I have a couple of pieces of evidence to support this claim. First, I’ve put over the fold a piece by Matthew Simmons defending the Club of Rome and saying
Nowhere in the book was there any mention about running out of anything by 2000. Instead the book’s concern was entirely focused on what the world might look like 100 years later.
But Simmons’ case is undermined by the dust jacket at the beginning of his article which sells the book as ‘The headline-making report on the imminent global disaster facing humanity’. I think most readers buying a book that was sold like this would focus on the worst-case scenarios.
To support this interpretation, here’s a para from a 1979 book, Economics, environmental policy and the quality of life, by Baumol and Oates who begin their Chapter 7 with a reference to Limits to Growth
Certain recent studies have raised the spectre of complete exhaustion of some of the worlds critical resources. they tell us that in the absence of drastic countermeasures, within a matter of decades mankind is likely to run out of petroleum, natural gas and other vital fuels, to deplete virtually all the sources of various minerals such as mercury, copper and silver and to have cultivated essentially all remaining and still usable land. In brief, the world economy will be brought to the brink of catastrophe by hte exhaustion of natural resources.
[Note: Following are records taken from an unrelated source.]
(* ===== verification/Conformance.v ===== *)
(** The unit tests of the repository (src/test), run on the model.  A test case is a program that
    returns whether every REQUIRE of it held; each is evaluated here, so that the definitions of
    [Mempool], [Config], [Utility] and [UdpServer] are seen to agree with what the tests say of
    the code they model.  The memory is that of [bump], the environment and the configuration
    are the ones the tests name. *)

From Stdlib Require Import Ascii String.
From S2P Require Import Prelude CMem Libpool Chrono Config ConfigProps Format Utility Mempool.
From S2P Require Import BufferPool MempoolProps UdpServer UdpClient IoContext Main ServerLife ClientLife.
Local Open Scope Z_scope.

(** ** common_mempool_test.cpp *)

(** A test case: the pool is constructed, and destroyed when the case ends. *)
Definition mempool_case (pool_sz chunk_sz : Z) (body : M mstate bool) : M heap bool := λ h,
  match @Mempool_ctor (bump 1048576) pool_sz chunk_sz h with
  | Ok this h =>
      match (b ← body; Mempool_dtor 100;; mret b) (MState this h) with
      | Ok b s => Ok b (hp s)
      | Throw e s => Throw e (hp s)
      | UB u => UB u
      | OutOfFuel => OutOfFuel
      end
  | Throw e h => Throw e h
  | UB u => UB u
  | OutOfFuel => OutOfFuel
  end.

Definition expand (n : Z) : M mstate bool := @Mempool_expand (bump 1048576) 100 n.
Definition stats : M mstate Mempool_stats := Mempool_stats_ 100.

(** REQUIRE_THROWS *)
Definition throws {S A} (m : M S A) : M S bool := λ s,
  match m s with
  | Ok _ s => Ok false s
  | Throw _ s => Ok true s
  | UB u => UB u
  | OutOfFuel => OutOfFuel
  end.

(** The case passes, and leaves no block of memory behind. *)
Definition passes (c : M heap bool) : bool :=
  match c empty_heap with
  | Ok b h => b && bool_decide (blocks h = ∅)
  | _ => false
  end.

Definition constructor_stats : M heap bool := mempool_case 16 1024 (
  st ← stats;
  mret ((st_chunk_sz st =? 1024) && (st_pool_sz st =? 16) && (st_extra_sz st =? 0))).

Definition alloc_free : M heap bool := mempool_case 16 1024 (
  data ← Mempool_alloc;
  st ← stats;
  Mempool_free data;;
  st' ← stats;
  mret ((st_available st =? 15) && (st_available st' =? 16))).

Definition expand_case : M heap bool := mempool_case 16 1024 (
  st ← stats;
  status ← expand 5;
  st1 ← stats;
  expand 4;;
  st2 ← stats;
  mret ((st_pool_sz st =? 16) && status &&
        (st_pool_sz st1 =? 16) && (st_extra_sz st1 =? 5) && (st_available st1 =? 21) &&
        (st_pool_sz st2 =? 16) && (st_extra_sz st2 =? 9) && (st_available st2 =? 25))).

Definition alloc_exhausted : M heap bool := mempool_case 5 1024 (
  data1 ← Mempool_alloc; data2 ← Mempool_alloc; data3 ← Mempool_alloc; data4 ← Mempool_alloc;
  data5 ← Mempool_alloc;
  thrown ← throws Mempool_alloc;
  mret (negb (data5 =? NULL) && thrown)).

Example common_mempool_test :
  passes constructor_stats = true ∧ passes alloc_free = true ∧ passes expand_case = true ∧
  passes alloc_exhausted = true.
Proof. vm_compute. split_and!; reflexivity. Qed.

(** ** common_config_test.cpp *)

(** The values of a configuration file; a double is a decimal fraction. *)
Inductive tnode : Type :=
| NString (s : string)
| NInt (n : Z)
| NDouble (mantissa exponent : Z)
| NBool (b : bool)
| NDate (d : toml_date)
| NTime (t : toml_time).

Definition test_toml : Toml := {|
  node := tnode;
  table := list (string * tnode);
  table_get t k := snd <$> List.find (λ e, String.eqb e.1 k) t;
  node_get _ _ := None;
  at_path t k := snd <$> List.find (λ e, String.eqb e.1 k) t;
  as_date n := match n with NDate d => Some d | _ => None end;
  as_time n := match n with NTime t => Some t | _ => None end;
  as_date_time _ := None
|}.

(** value<T>() of a view. *)
Definition to_string (v : option tnode) := match v with Some (NString s) => Some s | _ => None end.
Definition to_int (v : option tnode) := match v with Some (NInt n) => Some n | _ => None end.
Definition to_double (v : option tnode) := match v with Some (NDouble m e) => Some (m, e) | _ => None end.
Definition to_bool (v : option tnode) := match v with Some (NBool b) => Some b | _ => None end.

(** What the test reads of unid.toml, found at the place for all users. *)
Definition test_parse (path : string) : string + list (string * tnode) :=
  if String.eqb path "/etc/unid/unid.toml" then
    inr [("title", NString "Unid Configuration"); ("intval", NInt 12); ("doubleval", NDouble 1234 (-2));
         ("booleanval", NBool true); ("ld1", NDate (TomlDate 1979 5 27)); ("lt1", NTime (TomlTime 7 32 0 0))]
  else inl "file not found".

(** REQUIRE(o == Some v), and REQUIRE(o == std::nullopt) with [None]. *)
Definition equals {A} `{EqDecision A} (o v : option A) : bool := bool_decide (o = v).

Definition get_as_case : M (@Config test_toml) bool :=
  title ← @get_as test_toml _ to_string "title";
  intval ← @get_as test_toml _ to_int "intval";
  intval' ← @get_as test_toml _ to_int "not_found";
  doubleval ← @get_as test_toml _ to_double "doubleval";
  doubleval' ← @get_as test_toml _ to_double "not_found";
  booleanval ← @get_as test_toml _ to_bool "booleanval";
  booleanval' ← @get_as test_toml _ to_bool "not_found";
  ymd ← @get_as_date test_toml "ld1";
  hms ← @get_as_time test_toml "lt1";
  mret (equals title (Some "Unid Configuration"%string) && equals intval (Some 12) && equals intval' None &&
        equals doubleval (Some (1234, -2)) && equals doubleval' None &&
        equals booleanval (Some true) && equals booleanval' None &&
        match ymd with Some (YMD y m d) => (y =? 1979) && (m =? 5) && (d =? 27) | None => false end &&
        match hms with Some (HMS _ h m s) => (h =? 7) && (m =? 32) && (s =? 0) | None => false end).

(** The object is constructed, which must not throw, and the case runs on it. *)
Definition config_case (m : M (@Config test_toml) bool) : bool :=
  match @Config_ctor test_toml (String.eqb "/etc/unid/unid.toml") None test_parse tt with
  | Ok c _ => match m c with Ok b _ => b | _ => false end
  | _ => false
  end.

Example common_config_test :
  config_case (mret true) = true ∧ config_case get_as_case = true.
Proof. split; reflexivity. Qed.

(** ** common_utility_test.cpp *)

Definition test_env (key : chars) : option chars :=
  if bool_decide (key = list_ascii_of_string "HOME") then Some (list_ascii_of_string "/home/msellers")
  else if bool_decide (key = list_ascii_of_string "HISTSIZE") then Some (list_ascii_of_string "1000")
  else None.

Definition env_string (key default : string) : chars :=
  get_environment_variable extract_string test_env (list_ascii_of_string key) []
    (list_ascii_of_string default).
Definition env_int (key : string) (default : Z) : Z :=
  get_environment_variable extract_int test_env (list_ascii_of_string key) [] default.

Definition utility_case : bool :=
  bool_decide (env_string "HOME" "Not home" = list_ascii_of_string "/home/msellers") &&
  bool_decide (env_string "NOT_DEFINED" "Not home" = list_ascii_of_string "Not home") &&
  (env_int "HISTSIZE" 1234 =? 1000) && (env_int "NOT_DEFINED" 1234 =? 1234).

Example common_utility_test : utility_case = true.
Proof. vm_compute. reflexivity. Qed.

(** ** server_network_udp_test.cpp *)

(** The pool of the test, then the server on port 12346, whose receive is pending; the thread is
    stopped and joined. *)
Definition test_program : list (action server) :=
  [Call (open_socket (λ _, true) 12346;; Udp_server_ctor (0, 12346)); StartThread; StopContext; JoinThread].

Definition server_case (ts : list (turn net_event)) : bool :=
  match @Mempool_ctor (bump 1048576) 16 1024 empty_heap with
  | Ok this h =>
      match stat (prun false ts (pinit (raw_server (MState this h)) test_program)) with
      | SReturned => true
      | _ => false
      end
  | _ => false
  end.

(** However often the other thread runs, before and after the stop: the case ends. *)
Example server_network_udp_test :
  forallb (λ n, server_case (concat (replicate n [TMain; TNet (NReceived (1, 2) [7])])
                             ++ concat (replicate 6 [TMain; TRet])))
    [0; 1; 2; 3; 4; 5]%nat = true.
Proof. vm_compute. reflexivity. Qed.

(** ** client_network_udp_test.cpp *)

Definition client_test_program : list (action client) :=
  [Call (Client.Udp_client_ctor (λ _ _, Some [(2130706433, 12346)]) true "127.0.0.1" "12346");
   StartThread; StopContext; JoinThread].

(** The first statement of the case after the pool is the constructor, which reads chunk_size_: the
    test itself is undefined, and cannot tell. *)
Example client_network_udp_test :
  match @Mempool_ctor (bump 1048576) 16 1024 empty_heap with
  | Ok this h =>
      stat (prun false [TMain] (pinit (Client.client_storage None (MState this h)) client_test_program))
  | _ => SRunning
  end = SUndefined.
Proof. vm_compute. reflexivity. Qed.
Baumol and Oates also present in Chapter 9 a “Standard Run” from the World Model showing catastrophic collapse a little over halfway between 1900 and 2100, that is, right about now. Baumol and Oates, like most economists, are critical of Limits to Growth, but they aren’t rightwing anti-environmentalists by any stretch of the imagination. I think it’s fair to say that most readers at the time, whether they agreed with the Club of Rome or not, focused on predictions of imminent resource exhaustion, and not on what might happen in 2070
Of course, this doesn’t resolve the question of whether an analysis like that of Limits to Growth is going to be applicable in forthcoming decades. My view for which, I’ve given some of the reasons in the past (though I’ll obviously have to write more on this in the future.), is that exhaustion of mineral resources like oil is not going to be a serious problem. The real risk, exemplified by climate change, is that we will exhaust the assimilative capacity of the natural environment. This was a theme in Limits to Growth but not one that got a lot of attention at the time.